Introducing FlameIQ — Deterministic Performance Regression Detection for Python

#opensource #performance #python #testing

The Problem

Performance regressions are invisible in code review.

A careless refactor that recompiles a regex on every function call. A new dependency that adds 40ms to your p95 latency. A database query that wasn't indexed. None of these show up in a diff. They accumulate silently across hundreds of commits — a 3ms latency increase here, a 2% throughput drop there — until they become expensive production incidents.

Type checkers enforce correctness automatically. Linters enforce style automatically.
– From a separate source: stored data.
(** X8.  With download enabled, [LocalArchive.downloadPackage] of a package
    that is not in the archive prints "not found" and answers false; the
    operating system, the destination directory included, is as before.
    When the file is there the destination is removed, made anew and the
    archive extracted into it; the call answers true when all three
    succeed, and an exception of any of them leaves the call as it is, not
    as a [BuildError]. *)
Theorem local_download_outcomes `{Platform}
    (self : LocalArchive.t) (buildId : list byte) (path : string) (w : World) :
  LocalArchive.canDownload self = true →
  (os_path_isfile (LocalArchive.packageResultFile self buildId) (os w) = false →
     LocalArchive.downloadPackage self buildId path w
     = (Ok false, printed (colorize "not found" "33") (announced path w)))
  ∧ (∀ w',
       os_path_isfile (LocalArchive.packageResultFile self buildId) (os w) = true →
       unpack (LocalArchive.packageResultFile self buildId) path (announced path w)
         = (Ok (), w') →
       LocalArchive.downloadPackage self buildId path w
       = (Ok true, printed (colorize "ok" "32") w'))
  ∧ (∀ e w',
       os_path_isfile (LocalArchive.packageResultFile self buildId) (os w) = true →
       unpack (LocalArchive.packageResultFile self buildId) path (announced path w)
         = (Raise e, w') →
       LocalArchive.downloadPackage self buildId path w = (Raise e, w')).
Proof.
  intros Hcan. rewrite local_download_body by done. split; [|split].
  - by intros ->.
  - intros w' -> Hun. by rewrite Hun.
  - intros e w' -> Hun. by rewrite Hun.
Qed.

Lemma local_download_outcomes_witness :
  LocalArchive.canDownload (LocalArchive.wantDownload sim_local true) = true
  ∧ LocalArchive.downloadPackage (H := Sim.platform)
      (LocalArchive.wantDownload sim_local true) Sim.buildId "/out" sim_empty
    = (Ok false, printed (H := Sim.platform) "not found"
                   (announced (H := Sim.platform) "/out" sim_empty))
  ∧ (LocalArchive.downloadPackage (H := Sim.platform)
       (LocalArchive.wantDownload sim_local true) Sim.buildId "/out" sim_stored).1
    = Ok true.
Proof.
  split; [reflexivity|].
  destruct (local_download_outcomes (H := Sim.platform)
              (LocalArchive.wantDownload sim_local true) Sim.buildId "/out" sim_empty eq_refl)
    as [Hmiss _].
  destruct (local_download_outcomes (H := Sim.platform)
              (LocalArchive.wantDownload sim_local true) Sim.buildId "/out" sim_stored eq_refl)
    as (_ & Hhit & _).
  split; [exact (Hmiss eq_refl)|].
  erewrite Hhit; [reflexivity|reflexivity|vm_compute; reflexivity].
Defined.

(** X9.  What one file back end uploaded another one over the same
    directory finds: after [uploadPackage] has returned, [downloadPackage]
    of the same build identifier, in the world the upload left, does not
    report a miss.  It unpacks the stored file and answers true, or ends
    with the exception of the unpacking. *)
Theorem local_upload_then_download `{Platform}
    (up down : LocalArchive.t) (buildId : list byte) (src dst : string) (w w1 : World) :
  LocalArchive.basePath up = LocalArchive.basePath down →
  LocalArchive.canUpload up = true →
  LocalArchive.canDownload down = true →
  LocalArchive.uploadPackage up buildId src w = (Ok (), w1) →
  LocalArchive.downloadPackage down buildId dst w1
  = match unpack (LocalArchive.packageResultFile down buildId) dst (announced dst w1) with
    | (Ok _, w2) => (Ok true, printed (colorize "ok" "32") w2)
    | (Raise e, w2) => (Raise e, w2)
    end
  ∧ (LocalArchive.downloadPackage down buildId dst w1).1 ≠ Ok false.
Proof.
  intros Hbase Hup Hdown Hdone.
  assert (LocalArchive.packageResultFile down buildId
          = LocalArchive.packageResultFile up buildId) as Hfile.
  { unfold LocalArchive.packageResultFile, LocalArchive.packageResultPath. by rewrite Hbase. }
  rewrite local_download_body by done. rewrite Hfile.
  rewrite (uploadPackage_leaves_file up buildId src w w1 Hup Hdone).
  split; [done|].
  by destruct (unpack _ dst (announced dst w1)) as [[[]|e] w2].
Qed.

Lemma local_upload_then_download_witness :
  ∃ w1,
    LocalArchive.uploadPackage (H := Sim.platform)
      (LocalArchive.wantUpload sim_local true) Sim.buildId "/work" sim_empty = (Ok (), w1)
    ∧ (LocalArchive.downloadPackage (H := Sim.platform)
         (LocalArchive.wantDownload sim_local true) Sim.buildId "/out" w1).1 ≠ Ok false.
Proof.
  eexists. split; [reflexivity|].
  eapply (local_upload_then_download (H := Sim.platform)
            (LocalArchive.wantUpload sim_local true)
            (LocalArchive.wantDownload sim_local true)
            Sim.buildId "/work" "/out" sim_empty); reflexivity.
Defined.

(** ** The temporary file and the child of the external-command back end *)

Section CommandCleanup.
Context `{Platform}.

Ltac close_with_unlink :=
  match goal with
  | Hu : os_unlink _ ?s = _ |- _ =>
      exists s; rewrite Hu; simpl; split; [done|intros; simplify_eq; done]
  end.

Lemma custom_upload_unlinks self buildId path w fd tmpName s1 :
  CustomArchive.canUpload self = true →
  mkstemp (os w) = (Ok (fd, tmpName), s1) →
  ends_with_unlink tmpName (CustomArchive.uploadPackage self buildId path w).
Proof.
  intros Hcan Hmk. unfold ends_with_unlink, CustomArchive.uploadPackage, CustomArchive.bash.
  rewrite Hcan. run_body. rewrite Hmk. simpl.
  repeat (case_outcome; simpl); simplify_eq/=; close_with_unlink.
Qed.

Lemma custom_download_unlinks self buildId path w fd tmpName s1 :
  CustomArchive.canDownload self = true →
  mkstemp (os w) = (Ok (fd, tmpName), s1) →
  ends_with_unlink tmpName (CustomArchive.downloadPackage self buildId path w).
Proof.
  intros Hcan Hmk. unfold ends_with_unlink, CustomArchive.downloadPackage, CustomArchive.bash.
  rewrite Hcan. run_body. rewrite Hmk. simpl.
  repeat (case_outcome; simpl); simplify_eq/=; close_with_unlink.
Qed.

End CommandCleanup.

(** X10.  Once [mkstemp] has given the external-command back end its
    temporary file, the file is removed on every way out of [uploadPackage]
    and [downloadPackage]: the removal is the last thing the call does to
    the operating system, after a normal end and after an exception alike,
    and when the removal raises, that exception is the one the call ends
    with. *)
Theorem temporary_file_is_removed `{Platform}
    (self : CustomArchive.t) (buildId : list byte) (path : string) (w : World)
    (fd : Z) (tmpName : string) (s1 : OSState) :
  mkstemp (os w) = (Ok (fd, tmpName), s1) →
  (CustomArchive.canUpload self = true →
     ends_with_unlink tmpName (CustomArchive.uploadPackage self buildId path w))
  ∧ (CustomArchive.canDownload self = true →
       ends_with_unlink tmpName (CustomArchive.downloadPackage self buildId path w)).
Proof.
  intros Hmk. split; intros Hcan.
  - by eapply custom_upload_unlinks.
  - by eapply custom_download_unlinks.
Qed.

Lemma temporary_file_is_removed_witness :
  mkstemp (Platform := Sim.platform) (os (sim_secret 3))
    = (Ok (3%Z, "/tmp/tmpfile"), os (sim_secret 3))
  ∧ CustomArchive.canUpload sim_shell = true
  ∧ ends_with_unlink (H := Sim.platform) "/tmp/tmpfile"
      (CustomArchive.uploadPackage (H := Sim.platform) sim_shell Sim.buildId "/work"
         (sim_secret 3)).
Proof.
  split; [reflexivity|]. split; [reflexivity|].
  destruct (temporary_file_is_removed (H := Sim.platform) sim_shell Sim.buildId "/work"
              (sim_secret 3) 3 "/tmp/tmpfile" (os (sim_secret 3)) eq_refl) as [Hup _].
  exact (Hup eq_refl).
Defined.

Section Children.
Context `{Platform}.

Ltac same_or_one :=
  first [ by left
        | right; do 2 eexists; split; reflexivity ].

Lemma custom_upload_started self buildId path w :
  started (CustomArchive.uploadCmd self) w
    (CustomArchive.uploadPackage self buildId path w).2.
Proof.
  unfold started, CustomArchive.uploadPackage, CustomArchive.bash. run_body.
  repeat (case_outcome; simpl); simplify_eq/=; same_or_one.
Qed.

Lemma custom_download_started self buildId path w :
  started (CustomArchive.downloadCmd self) w
    (CustomArchive.downloadPackage self buildId path w).2.
Proof.
  unfold started, CustomArchive.downloadPackage, CustomArchive.bash. run_body.
  repeat (case_outcome; simpl); simplify_eq/=; same_or_one.
Qed.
Nothing enforces performance — until now.

Introducing FlameIQ

Today we are releasing FlameIQ v1.0.0 — an open-source, deterministic, CI-native performance regression engine for Python.

pip install flameiq-core

FlameIQ compares your current benchmark results against a stored baseline and fails your CI pipeline if any metric exceeds its configured threshold — the same way a type checker fails your build on a type error.

Quick Start

Step 1 — Initialise

cd my-project
flameiq init

Step 2 — Run your benchmarks and produce a metrics file

{
  "schema_version": 1,
  "metadata": {
    "commit": "abc123",
    "branch": "main",
    "environment": "ci"
  },
  "metrics": {
    "latency": {
      "mean": 120.5,
      "p95": 180.0,
      "p99": 240.0
    },
    "throughput": 950.2,
    "memory_mb": 512.0
  }
}

Step 3 — Set a baseline

flameiq baseline set --metrics benchmark.json

Step 4 — Compare on every PR

flameiq compare --metrics current.json --fail-on-regression

Output:

  Metric           Baseline    Current      Change   Threshold  Status
  ────────────────────────────────────────────────────────────────────
  latency.p95       2.45 ms     4.51 ms     +84.08%    ±10.0%  REGRESSION
  throughput        412.30      231.50      -43.84%    ±10.0%  REGRESSION

  ✗ REGRESSION — 2 metric(s) exceeded threshold.

Exit code 1. Pipeline fails. Regression caught before merge.

A Real Example: Catching a Regex Regression

Here is the kind of bug FlameIQ is designed to catch. A developer refactors a text processing function and accidentally recompiles the regex on every call:

# FAST — original implementation
def clean(text: str) -> str:
    text = re.sub(r"[^\w\s]", "", text)   # Python caches compiled regex
    text = re.sub(r"\s+", " ", text).strip()
    return text.lower()

# SLOW — regressed implementation
def clean(text: str) -> str:
    punct_re = re.compile(r"[^\w\s]")     # recompiled on every call!
    space_re = re.compile(r"\s+")          # recompiled on every call!
    text = punct_re.sub("", text)
    text = space_re.sub(" ", text).strip()
    return text.lower()

This is invisible in code review. The logic is identical. The diff looks clean.
FlameIQ catches it with an 84% p95 latency increase — well above the 10% threshold.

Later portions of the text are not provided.